Bond denied for suspect in 1984 cold case murder

A judge on Thursday denied bond for a man who is the suspect in the cold case murder of a 25-year-old Navy recruit.

Thomas Garner, 59, was arrested in Jacksonville, Florida earlier this month for the 1984 slaying of Pamela Cahanes.

Deputies said Garner was living in a 600-square-foot apartment, working as a dental hygienist in Jacksonville and maintaining a normal life at the time of his arrest.   

Garner and Cahanes were classmates at the Orlando Naval Training Center, according to Seminole County Sheriff Dennis Lemma.

“Quite literally, he was probably under the belief that he's getting away with murder,” Lemma said during a news conference following Garner's arrest.

Lemma said Garner killed Cahanes two days after she graduated from basic training.  Investigators said a passerby found her body next to an empty house in Sanford on August 5, 1984.  Detectives determined that Cahanes had been beaten and strangled.

"In the affidavit, there are some witnesses that describe her with actually another man, and then at a liquor store, but there's no witnesses that ever see her with a black male," said Garner's attorney, Jared Shapiro.

The Sheriff's Office said that through genetic genealogy research, they were able to develop "a DNA family tree that eventually matched the suspect to DNA found on the victim," collected from Cahanes’ fingernails and underwear.  

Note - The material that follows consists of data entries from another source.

(* ===== verification/ImplicitProducer.v ===== *)
(** * Inside the concurrent queue: one producer ([common/concurrentqueue.h])

    [ImplicitProducer] keeps the elements one thread has enqueued in blocks of the
    pool.  Head and tail are 64-bit counters that may wrap; a circular array of
    entries, the block index, leads from an index to its block and doubles when it
    is full.  [BlockIndex.v] and [ProducerFifo.v] hold the proofs. *)

From S2P Require Import Prelude BlockPool.

Definition INVALID_BLOCK_BASE : Z := 1.
Definition IMPLICIT_INITIAL_INDEX_SIZE : Z := 32.

Record BlockIndexEntry := { bie_key : Z; bie_value : Z }.
(** [bih_index] holds entries by their number in the producer's [ip_entries]; the
    chain of previous headers only serves to free them. *)
Record BlockIndexHeader := { bih_capacity : Z; bih_tail : Z; bih_index : list nat }.

Record ImplicitProducer := {
  ip_tailIndex : Z; ip_headIndex : Z; ip_dequeueOptimisticCount : Z; ip_dequeueOvercommit : Z;
  ip_tailBlock : Z; ip_nextBlockIndexCapacity : Z; ip_entries : list BlockIndexEntry;
  ip_blockIndex : option BlockIndexHeader }.

Definition set_tailIndex (v : Z) (p : ImplicitProducer) : ImplicitProducer :=
  {| ip_tailIndex := v; ip_headIndex := ip_headIndex p;
     ip_dequeueOptimisticCount := ip_dequeueOptimisticCount p;
     ip_dequeueOvercommit := ip_dequeueOvercommit p; ip_tailBlock := ip_tailBlock p;
     ip_nextBlockIndexCapacity := ip_nextBlockIndexCapacity p; ip_entries := ip_entries p;
     ip_blockIndex := ip_blockIndex p |}.
(** The three counters a dequeue moves. *)
Definition set_counts (head opt over : Z) (p : ImplicitProducer) : ImplicitProducer :=
  {| ip_tailIndex := ip_tailIndex p; ip_headIndex := head; ip_dequeueOptimisticCount := opt;
     ip_dequeueOvercommit := over; ip_tailBlock := ip_tailBlock p;
     ip_nextBlockIndexCapacity := ip_nextBlockIndexCapacity p; ip_entries := ip_entries p;
     ip_blockIndex := ip_blockIndex p |}.
Definition set_tailBlock (v : Z) (p : ImplicitProducer) : ImplicitProducer :=
  {| ip_tailIndex := ip_tailIndex p; ip_headIndex := ip_headIndex p;
     ip_dequeueOptimisticCount := ip_dequeueOptimisticCount p;
     ip_dequeueOvercommit := ip_dequeueOvercommit p; ip_tailBlock := v;
     ip_nextBlockIndexCapacity := ip_nextBlockIndexCapacity p; ip_entries := ip_entries p;
     ip_blockIndex := ip_blockIndex p |}.
Definition set_index (next : Z) (es : list BlockIndexEntry) (h : option BlockIndexHeader)
    (p : ImplicitProducer) : ImplicitProducer :=
  {| ip_tailIndex := ip_tailIndex p; ip_headIndex := ip_headIndex p;
     ip_dequeueOptimisticCount := ip_dequeueOptimisticCount p;
     ip_dequeueOvercommit := ip_dequeueOvercommit p; ip_tailBlock := ip_tailBlock p;
     ip_nextBlockIndexCapacity := next; ip_entries := es; ip_blockIndex := h |}.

Then, the same genealogy software used to catch the "Golden State Killer" in California worked for investigators in Florida.  

"You have DNA evidence, but you have absolutely no other evidence really, at that point," Shapiro said following Garner's bond hearing.

Both the Naval Criminal Investigative Service and the Florida Department of Law Enforcement provided crucial assistance in this process.

Garner is charged with first-degree murder.